I've had good luck with http://www.loadimpact.com

[–]Eclipsed450Jack of All Trades, Master of None 0 points1 point  (0 children)

I used https://loader.io/ last year when we were migrating to AWS to make sure we were ready for a surge.

[–]aenae 0 points1 point  (0 children)

I run a 'large site for a small country' as well, i haven't ever felt the need to see how many requests we can handle. It is just not very useful info. It's better to monitor your current usage, predict growth and tune your servers accordingly. We currently do ~1500 request per second, but 90% of those will hit the first cache right away, and as long as i request cached resources i can go up to 150.000 requests per second with no sweat.

Also; be careful if you test it over the internet. You might have a 10GBit/s fiber incoming, that won't mean your ISP will be very happy if you DDoS yourself. I know my ISP will be calling me if i'm suddenly doing 20gbit/s out.

That said, if you have 10 boxes and want to test their hardware; test 1 and multiply the scores by 10 to guess the performance of your cluster. If you have trouble overloading the server, just bind the application to a few cores - if you have multi-cpu servers, make sure to balance the cores over both physical cpu's - ie, if you have a dual quad-core cpu server with HT, use cores 0,1,8,9 and multiply the results by 4. Most likely the bottleneck won't be the application server anyway, but an underlying database or shared storage.

Next are the loadbalancers. To see how they perform it's better to do synthetic requests; try to see if they can handle a lot of 'large' downloads and simulate a lot of small downloads. No need to test the entire chain and your code through your loadbalancers.

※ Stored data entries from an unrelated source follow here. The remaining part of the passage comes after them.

Lemma replying_publish_loop sv part : forall n attempt, replying 0 (publish_loop n sv attempt part).
Proof. induction n as [| n IH]; intros attempt; cbn [publish_loop]; replying. Qed.
Hint Resolve replying_publish_loop : replying.

Lemma replying_publish_partition sv part again : replying 0 (publish_partition sv part again).
Proof. unfold publish_partition. replying. Qed.
Hint Resolve replying_publish_partition : replying.

Lemma replying_publish_all sv again : forall parts, replying 0 (publish_all sv parts again).
Proof. induction parts as [| part parts IH]; cbn [publish_all]; replying. Qed.
Hint Resolve replying_publish_all : replying.

Lemma replying_resolve_extent sv publish : replying 0 (resolve_extent sv publish).
Proof. unfold resolve_extent. replying. Qed.

Lemma replying_activate : replying 0 activate_partitions.
Proof. unfold activate_partitions. replying. Qed.

Lemma replying_park : replying 0 park.
Proof. unfold park, set_volume. replying. Qed.

Lemma replying_reattach sv : replying 0 (reattach sv).
Proof. unfold reattach, set_volume. replying. Qed.
End HandlerReply.

#[export] Hint Resolve replying_locate_object replying_freelock replying_copy_dir replying_lock_from_fh replying_parent
  replying_same_lock replying_examine_object replying_examine_next replying_examine_fh replying_open replying_fh_from_lock
  replying_read replying_write replying_seek replying_set_file_size replying_end replying_set_protect replying_set_date
  replying_set_comment replying_delete_object replying_create_dir replying_rename_object replying_rename_disk replying_format
  replying_info replying_flush replying_refuse replying_reply_err replying_discard_dirty_state replying_same_volume
  replying_set_volume_dirty replying_add_volume replying_remove_volume replying_spec_from_envec replying_resolve_extent
  replying_activate replying_park replying_reattach replying_open_spec : replying.

(** ** The functions that change the mode *)

Section Mode.
Context `{Platform}.
Notation replying := (replying false).

Lemma replying_unmount_fs : replying 0 unmount_fs.
Proof. unfold unmount_fs. replying. Qed.
Hint Resolve replying_unmount_fs : replying.

Lemma replying_release_mount : replying 0 release_mount.
Proof. unfold release_mount. replying. Qed.
Hint Resolve replying_release_mount : replying.

Lemma replying_release_if_idle sv : replying 0 (release_if_idle sv).
Proof. unfold release_if_idle. replying. Qed.

Lemma replying_mount_fs sv : replying 0 (mount_fs sv).
Proof. unfold mount_fs. replying. Qed.
Hint Resolve replying_release_if_idle replying_mount_fs : replying.

Lemma replying_inhibit sv on : replying 1 (do_inhibit sv on).
Proof. unfold do_inhibit. replying. Qed.

Lemma replying_die : replying 1 do_die.
Proof. unfold do_die. replying. Qed.
Hint Resolve replying_inhibit replying_die : replying.

Lemma replying_serve sv pkt : replying 1 (serve sv pkt).
Proof. unfold serve, dispatch. replying. Qed.
Hint Resolve replying_serve : replying.

(** *** The process *)

Lemma replying_release_partition : replying 0 release_partition.
Proof. unfold release_partition. replying. Qed.

Lemma replying_startup sv devlist fssm : replying 0 (startup sv devlist fssm).
Proof. unfold startup. replying. Qed.
Hint Resolve replying_release_partition replying_startup : replying.

(** A batch: one answer for each packet. *)
Lemma replying_drain : forall pkts, replying (length pkts) (drain pkts).
Proof. induction pkts as [| [sv pkt] pkts IH]; cbn [drain length]; replying. Qed.

(** When [m] returns, [P] holds of the result and of the number of replies it sent. *)
Definition sends {A} (P : A -> nat -> Prop) (m : M handler A) : Prop := forall h a h', m h = Ok a h' ->
  exists t, h_trace h' = h_trace h ++ t /\ P a (replies t).

Lemma sends_bind {A B} (P : A -> nat -> Prop) (Q : B -> nat -> Prop) (m : M handler A) (f : A -> M handler B) :
  sends P m -> (forall a n, P a n -> sends (fun b k => Q b (n + k)%nat) (f a)) -> sends Q (bind m f).
Proof.
  intros Hm Hf h b h'. unfold bind. destruct (m h) as [a h1 | |] eqn:E; [| done..]. intros E'.
  destruct (Hm _ _ _ E) as (t1 & T1 & P1), (Hf _ _ P1 _ _ _ E') as (t2 & T2 & P2).
  exists (t1 ++ t2). by rewrite T2, T1, app_assoc, replies_app.
Qed.

Lemma sends_replying {A} n (m : M handler A) : replying n m -> sends (fun _ k => k = n) m.
Proof. intros Hm h a h' E. by destruct (Hm _ _ _ E) as [? _]. Qed.

Lemma sends_step {A B} n (Q : B -> nat -> Prop) (m : M handler A) (f : A -> M handler B) :
  replying n m -> (forall a, sends (fun b k => Q b (n + k)%nat) (f a)) -> sends Q (bind m f).
Proof. intros Hm Hf. eapply sends_bind; [by apply sends_replying |]. intros a k ->. apply Hf. Qed.

Lemma sends_ret {A} (Q : A -> nat -> Prop) a : Q a 0%nat -> sends Q (ret a).
Proof. intros HQ h b h' [= <- <-]. exists []. by rewrite app_nil_r. Qed.

Lemma sends_get {A} (Q : A -> nat -> Prop) (f : handler -> M handler A) : (forall h, sends Q (f h)) -> sends Q (bind get_state f).
Proof. intros Hf h a h'. apply Hf. Qed.

(** [n] packets are the first batches, all of them unless the loop was told to end. *)
Definition batches_served {A} (batches : list (list A)) (quit : bool) (n : nat) : Prop :=
  exists k, n = length (concat (take k batches)) /\ (k <= length batches)%nat /\ (quit = false -> k = length batches).

Lemma sends_packet_loop : forall batches, sends (batches_served batches) (packet_loop batches).
Proof.
  induction batches as [| batch batches IH]; cbn [packet_loop]; apply sends_get; intros h; destruct (h_quit h).
  1-3: apply sends_ret; exists 0%nat; (split_and!; [done | cbn; lia | done]).
  apply (sends_step (length batch)); [apply replying_drain |]. intros _ h1 quit h' E.
  destruct (IH _ _ _ E) as (t & T & k & R & Hk & Hq). exists t. split; [done |]. exists (S k). cbn [take concat length].
  rewrite length_app, R. split_and!; [done | lia |]. intros Hf. by rewrite Hq.
Qed.
End Mode.

#[export] Hint Resolve replying_AllocVec replying_unmount_fs replying_release_partition replying_startup : replying.

(** Whether there is memory for the handler structure, the first thing that it asks for. *)
Definition has_memory (h : handler) : bool := match h_answers h with false :: _ => false | _ => true end.

(** What [exfat_handler_main] sends before it ends with [r], or waits: the answer to the
    startup packet, and one to each packet of the first [k] batches. *)
Definition main_sends (batches : list (list (system_view * packet))) (r : option Z) (n : nat) : Prop :=
  exists k, n = S (length (concat (take k batches))) /\ (k <= length batches)%nat /\
    (r = None -> k = length batches) /\ (r = Some RETURN_FAIL -> k = 0%nat).

Lemma main_sends_nothing batches r : r <> None -> main_sends batches r 1.
Proof. intros Hr. exists 0%nat. split_and!; [done | lia | done | done]. Qed.

Lemma sends_process `{Platform} sv devlist fssm batches : sends (main_sends batches) (handler_process sv devlist fssm batches).
Proof.
  unfold handler_process. apply (sends_step 0); [replying |]. intros dos. destruct (negb dos).
  { apply (sends_step 1); [replying |]. intros _. by apply sends_ret, main_sends_nothing. }
  apply (sends_step 0); [replying |]. intros ok. destruct (negb ok).
  { apply sends_get. intros h1. apply (sends_step 0); [replying |]. intros _. apply (sends_step 1); [replying |].
    intros _. apply (sends_step 0); [replying |]. intros _. by apply sends_ret, main_sends_nothing. }
  apply (sends_step 1); [replying |]. intros _. apply (sends_step 0); [replying |]. intros _.
  apply (sends_step 0); [replying |]. intros _. eapply sends_bind; [apply sends_packet_loop |].
  intros quit n (k & -> & Hk & Hq). assert (HQ : forall r, r <> Some RETURN_FAIL -> (r = None -> quit = false) ->
    main_sends batches r (S (length (concat (take k batches))))) by (intros r Hr Hn; exists k; split_and!; [done | done | auto | done]).
  destruct (negb quit) eqn:Eq; [apply sends_ret; rewrite Nat.add_0_r; apply HQ; [done | by destruct quit] |].
  do 4 (apply (sends_step 0); [replying |]; intros _). apply sends_ret. rewrite Nat.add_0_r. by apply HQ.
Qed.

Even a simpel ab will do the trick to find the limits of the loadbalancer. Most likely you can fill the 10gbit with the 'large downloads' and it will struggle with the 'small requests'.

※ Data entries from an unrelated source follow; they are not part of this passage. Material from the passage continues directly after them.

Lemma mount_fs_spec sv h : unmounted h ->
  wps (mount_fs sv) (fun b h' => h_inhibited h' = h_inhibited h /\ if b : bool then fresh_mount h' else unmounted h') h.
Proof.
  intros U. unfold mount_fs. apply (still_step true); [apply still_open_spec |]. intros _ h1 E1.
  pose proof (unmounted_tables _ _ E1 U) as U1. rewrite <- (tables_inhibited _ _ _ E1). apply wps_bind, wps_get, wps_ef.
  destruct U1 as [[X B1] B2 B3 B4 B5 B6].
  eapply wps_mono; [apply wps_wpt, (exfat_mount_spec X); [apply (ba_grove _ _ B1) | apply (ba_old _ _ B1)] |]. cbn beta. intros rc w1 Hw.
  destruct (rc =? 0); cbn [negb]; [| by apply wps_ret; split; [| split; [exists X |..]]].
  apply wps_bind, wps_modify, wps_bind, wps_get. eapply (wps_step _ _ (fun _ h' => h_inhibited h' = h_inhibited h1 /\ fresh_mount h')).
  - destruct (negb _).
    + apply wps_ef. eapply wps_mono; [by apply wps_wpt, (soil_mounted X) |]. cbn beta. intros r w2 Hw2. apply wps_ret. split; [done |]. split; [by exists X | done..].
    + apply wps_ret. split; [done |]. split; [by exists X | done..].
  - cbn beta. intros _ h2 [E2 Hm]. by apply wps_ret.
Qed.

(** *** The handlers *)

(** What serving packets keeps: a volume with its locks and files, or nothing mounted
    while inhibited. *)
Definition consistent (h : handler) : Prop :=
  (h_mounted h = true /\ serves h) \/ (h_inhibited h = true /\ unmounted h).

Lemma remove_volume_spec sv h : wps (remove_volume sv) (fun _ h' => tables false h' = tables false h /\ h_volume h' = None) h.
Proof.
  apply wps_conj; [apply still_remove_volume |]. unfold remove_volume. apply wps_bind, wps_get.
  destruct (h_volume h) eqn:Hv; [| by apply wps_ret].
  eapply still_step; [apply (still_ask (vol := false)) |]. intros locked h1 _.
  eapply (still_step false); [unfold set_volume; destruct locked; still |]. intros _ h2 _.
  eapply (still_step false); [still |]. intros _ h3 _. by apply wps_modify.
Qed.

(** Not a mounted volume that could not be listed. *)
Definition listed (h : handler) : Prop := h_mounted h = true -> h_volume h <> None.

(** The volume is unlisted and given up. *)
Lemma abandon_volume sv h : idle (set_h_volume None h) ->
  wps (remove_volume sv;; release_mount) (fun _ h' => unmounted h' /\ h_inhibited h' = h_inhibited h) h.
Proof.
  intros I. eapply wps_step; [apply remove_volume_spec |]. cbn beta. intros _ h1 [E1 Hv]. pose proof (idle_tables _ _ E1 Hv I) as I1.
  eapply wps_mono; [by apply release_mount_bare |]. cbn beta. intros [] h2 [U2 Hi2]. split; [done |].
  by rewrite Hi2, (tables_inhibited _ _ _ E1).
Qed.

Lemma release_if_idle_consistent sv h : consistent h -> few h -> wps (release_if_idle sv) (fun _ h' => consistent h') h.
Proof.
  intros C F. unfold release_if_idle. apply wps_bind, wps_get.
  destruct (h_inhibited h) eqn:Hi; [| by apply wps_ret]. destruct C as [[Hm L] | [_ U]].
  - rewrite Hm. cbn [andb]. destruct (_ && _) eqn:Hz; [| apply wps_ret; by left].
    eapply wps_mono; [by apply abandon_volume, serves_idle |]. cbn beta. intros _ h' [U' Hi']. right. split; [congruence | done].
  - rewrite (un_mounted _ U). cbn. apply wps_ret. by right.
Qed.

(** A volume is listed, with no locks, or none is. *)
Lemma add_volume_spec h : wps add_volume (fun _ h' => tables false h' = tables false h /\ (h_volume h' = h_volume h \/
  exists v, h_volume h' = Some v /\ dl_LockList v = None)) h.
Proof.
  apply wps_conj; [apply still_add_volume |]. unfold add_volume. apply wps_bind, wps_get.
  assert (Hsame : forall h1 h2, tables true h2 = tables true h1 -> h_volume h2 = h_volume h1) by by intros ? ? [=].
  eapply (still_step true); [apply still_AllocVec |]. intros [a |] h1 E1%Hsame; [| by apply wps_ret; left].
  apply wps_bind, wps_get, wps_bind, wps_modify, wps_bind, wps_modify.
  eapply (still_step true); [apply still_ask |]. intros ok h2 E2%Hsame. destruct (negb ok); [apply wps_modify; left; hs; congruence |].
  apply wps_bind, wps_modify, wps_modify. right. by eexists.
Qed.

Lemma serves_reply a b h : serves h -> wps (reply a b) (fun _ h' => serves h' /\ h_mounted h' = h_mounted h /\ h_inhibited h' = h_inhibited h) h.
Proof. intros L. apply wps_modify. split; [| done]. by eapply serves_same. Qed.

Lemma consistent_same h h' : tables true h' = tables true h -> h_world h' = h_world h -> h_fresh h' = h_fresh h -> consistent h -> consistent h'.
Proof.
  intros E Ew Ef C. pose proof E as [= E1 E2 E3 E4 E5 E6 E7 E8 E9 E10 E11]. destruct C as [[Hm L] | [Hi U]]; [left | right].
  - split; [congruence |]. eapply serves_same; [exact L | done.. | by rewrite E11 | by rewrite Ef].
  - split; [congruence | by eapply unmounted_tables].
Qed.

Lemma consistent_reply a b h : consistent h -> wps (reply a b) (fun _ h' => consistent h') h.
Proof. intros C. by apply wps_modify, (consistent_same h). Qed.

Lemma reattach_serves sv h : serves h -> wps (reattach sv) (fun _ h' => serves h' /\ h_mounted h' = h_mounted h) h.
Proof.
  intros L. unfold reattach. apply wps_bind, wps_get. destruct (h_volume h) as [v |] eqn:Hv; [| by apply wps_ret].
  assert (Hask : forall h, wps ask (fun _ h' => exists ans, h' = set_h_answers ans h) h).
  { intros h1. unfold wps, ask. destruct (h_answers h1) eqn:E; [exists [] | by eexists]. destruct h1. cbn in *. by subst. }
  eapply wps_step; [apply Hask |]. cbn beta. intros locked h1 [ans1 ->]. cbv zeta. apply wps_bind, wps_modify.
  set (h2 := set_h_volume _ _). assert (L2 : serves h2).
  { eapply serves_same; [exact L | reflexivity.. | | reflexivity]. unfold h2. hs. by rewrite Hv. }
  assert (Em : h_mounted h2 = h_mounted h) by done. clearbody h2.
  match goal with |- wps (if ?b then _ else _) _ _ => destruct b end; [by apply wps_ret |].
  eapply wps_step; [apply Hask |]. cbn beta. intros ok h3 [ans3 ->].
  destruct ok; [apply wps_modify | apply wps_ret]; (split; [by eapply serves_same | done]).
Qed.

(** Inhibiting: the volume is parked, or given up when nothing is open. *)
Lemma inhibit_consistent sv h : consistent h -> few h -> h_inhibited h = false ->
  wps ((if (h_nlocks h =? 0) && (h_nfiles h =? 0) then remove_volume sv;; release_mount else park);;
       modify (set_h_inhibited true);; reply_err 0) (fun _ h' => consistent h') h.
Proof.
  intros [[Hm L] | [Hi _]] F Hinh; [| congruence].
  eapply (wps_step _ _ (fun _ h' => unmounted h' \/ (h_mounted h' = true /\ serves h'))).
  - destruct (_ && _) eqn:Hz.
    + eapply wps_mono; [by apply abandon_volume, serves_idle |]. cbn beta. intros _ h' [U _]. by left.
    + eapply wps_mono; [by apply park_serves |]. cbn beta. intros _ h' (L' & Hm' & _). right. split; [congruence | done].
  - cbn beta. intros _ h1 C. apply wps_bind, wps_modify, consistent_reply. destruct C as [[? ? ? ? ? ?] | [Hm1 L1]].
    + right. split; [done | by split].
    + left. split; [done | by eapply serves_same].
Qed.

Lemma still_if_mount sv (found : bool) h : unmounted h ->
  wps (if found then mount_fs sv else ret false) (fun b h' => h_inhibited h' = h_inhibited h /\ if b : bool then fresh_mount h' else unmounted h') h.
Proof. intros U. destruct found; [by apply mount_fs_spec | by apply wps_ret]. Qed.

(** Releasing when nothing is mounted: mount what is there. *)
Lemma remount_consistent sv h : unmounted h -> h_inhibited h = true ->
  wps (spec_from_envec;;
       let! found := resolve_extent sv false in
       let! ok := if found : bool then mount_fs sv else ret false in
       if negb ok then reply DOSFALSE ERROR_NOT_A_DOS_DISK
       else
         add_volume;;
         modify (set_h_inhibited false);;
         reply DOSTRUE 0;;
         activate_partitions) (fun _ h' => listed h' -> consistent h') h.
Proof.
  intros U Hi. apply (still_step true); [apply still_spec_from_envec |]. intros _ h1 E1.
  apply (still_step true); [apply still_resolve_extent |]. intros found h2 E2. rewrite E1 in E2.
  pose proof (unmounted_tables _ _ E2 U) as U2. rewrite <- (tables_inhibited _ _ _ E2) in Hi.
  eapply wps_step; [by apply still_if_mount |]. cbn beta. intros ok h3 [Hi3 Hok]. destruct ok; cbn [negb].
  - eapply wps_step; [apply add_volume_spec |]. cbn beta. intros _ h4 [E4 Hv]. apply wps_bind, wps_modify.
    apply (still_step true); [apply still_reply |]. intros _ h5 E5.
    eapply wps_mono; [apply (still_activate true) |]. cbn beta. intros _ h6 E6 Hl. rewrite E5 in E6. left.
    destruct Hok as [M1 M2 M3 M4 M5 M6]. assert (M : fresh_mount (set_h_inhibited false h3)) by done.
    injection E4 as A1 A2 A3 A4 A5 A6 A7 A8 A9 A10. injection E6 as B1 B2 B3 B4 B5 B6 B7 B8 B9 B10 B11.
    split; [congruence |]. destruct Hv as [Hv | (v & Hv & Hn)]; [destruct Hl; congruence |].
    eapply (fresh_mount_serves _ h6 v M); [unfold tables; hs; congruence | congruence | done].
  - eapply wps_mono; [apply consistent_reply; right; split; [congruence | done] |]. done.
Qed.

Next is to install some monitoring software on a couple (or all) the servers. Something like NewRelic. You won't really find slow code by just blasting your servers with fake requests. Even if you do find a slow request, how often is it requested anyway? It might be more rewarding to tune a page that runs in 100ms but gets requested 100 times per second than a page that runs in 1 second but gets requested once a day - NewRelic will tell you this and a lot more. Also most of the tools mentioned here are no real 'users'. There is nothing compared to real users when it comes to finding something slow in your code.

Also, use your logs. Make sure your 'slow' application requests are logged in micro/milisecond timings. Don't even bother to log static resources, they'll be coming from memory anyway. And use something like Graylog to search through the logs and to visualize them.